This training program will discuss in detail the CMS requirements for hospitals to help prevent the hospital from being found out of compliance with the grievance regulations. It will also cover a new law under the OCR Section 1557 which requires the hospital to have a new process for handling discrimination complaints.

Why Should You Attend:

If a CMS surveyor showed up at your hospital tomorrow would you know what to do? Are you sure you are in compliance with the entire grievance requirements by CMS, OCR, and the complaint standards by the Joint Commission or your accreditation organization?
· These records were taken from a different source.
Lemma fill_failing (c : ascii) (rest : string) (n : nat) (r : Tools.Reader) :
  Forall (fun d => exists e, d = Tools.Failed e) r ->
  Tools.fill n (String c rest) r =
    (Tools.Returned (string_of_list_ascii (repeat c n)), drop n r).
Proof.
  revert r. induction n as [|n IH]; intros r Hfail.
  - rewrite drop_0. reflexivity.
  - cbn [Tools.fill]. unfold Tools.Int.
    destruct (Z.of_nat (String.length (String c rest)) <=? 0) eqn:Hmax;
      [apply Z.leb_le in Hmax; cbn in Hmax; lia|].
    destruct r as [|d r'].
    + cbn [Tools.byte_at Z.ltb Z.compare Z.to_nat String.get]. rewrite (IH [] Hfail).
      rewrite drop_nil. reflexivity.
    + inversion Hfail as [|d0 r0 [e ->] Hrest]; subst.
      cbn [Tools.byte_at Z.ltb Z.compare Z.to_nat String.get]. rewrite (IH r' Hrest).
      reflexivity.
Qed.

(** X27. Where the random strings degrade.  With an empty character set
    and a positive length the call panics, whatever the reader holds.
    With a reader that fails on every draw (or is used up) the call
    still returns without error: the first byte of the character set,
    repeated [length] times. *)
Theorem randString_degraded (length : Z) (r : Tools.Reader) :
  0 < length ->
  Tools.randStringFromCharset length "" r =
    (Tools.Panicked "crypto/rand: argument to Int is <= 0", r) /\
  (forall c rest,
     Forall (fun d => exists e, d = Tools.Failed e) r ->
     Tools.randStringFromCharset length (String c rest) r =
       (Tools.Returned (string_of_list_ascii (repeat c (Z.to_nat length))),
        drop (Z.to_nat length) r)).
Proof.
  intros Hpos. unfold Tools.randStringFromCharset.
  destruct (length <=? 0) eqn:Hle; [apply Z.leb_le in Hle; lia|]. split.
  - destruct (Z.to_nat length) as [|n] eqn:Hn; [lia|]. reflexivity.
  - intros c rest Hfail. apply fill_failing, Hfail.
Qed.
Do you have a grievance committee? Do you provide a written response as required by CMS? The CMS grievance requirements have recently been a frequent source of investigation. In fact, it was the third most common problematic standard for hospital. The grievance standards are located in the patient rights section.

This online training will talk about the Office of Civil Rights requirements under Section 1557 of the Affordable Care Act. The hospital must have a grievance procedure and compliance coordinator to investigate any grievances alleging noncompliance with this law including discrimination. There must be a process to promptly resolve any grievance prohibited by Section 1557.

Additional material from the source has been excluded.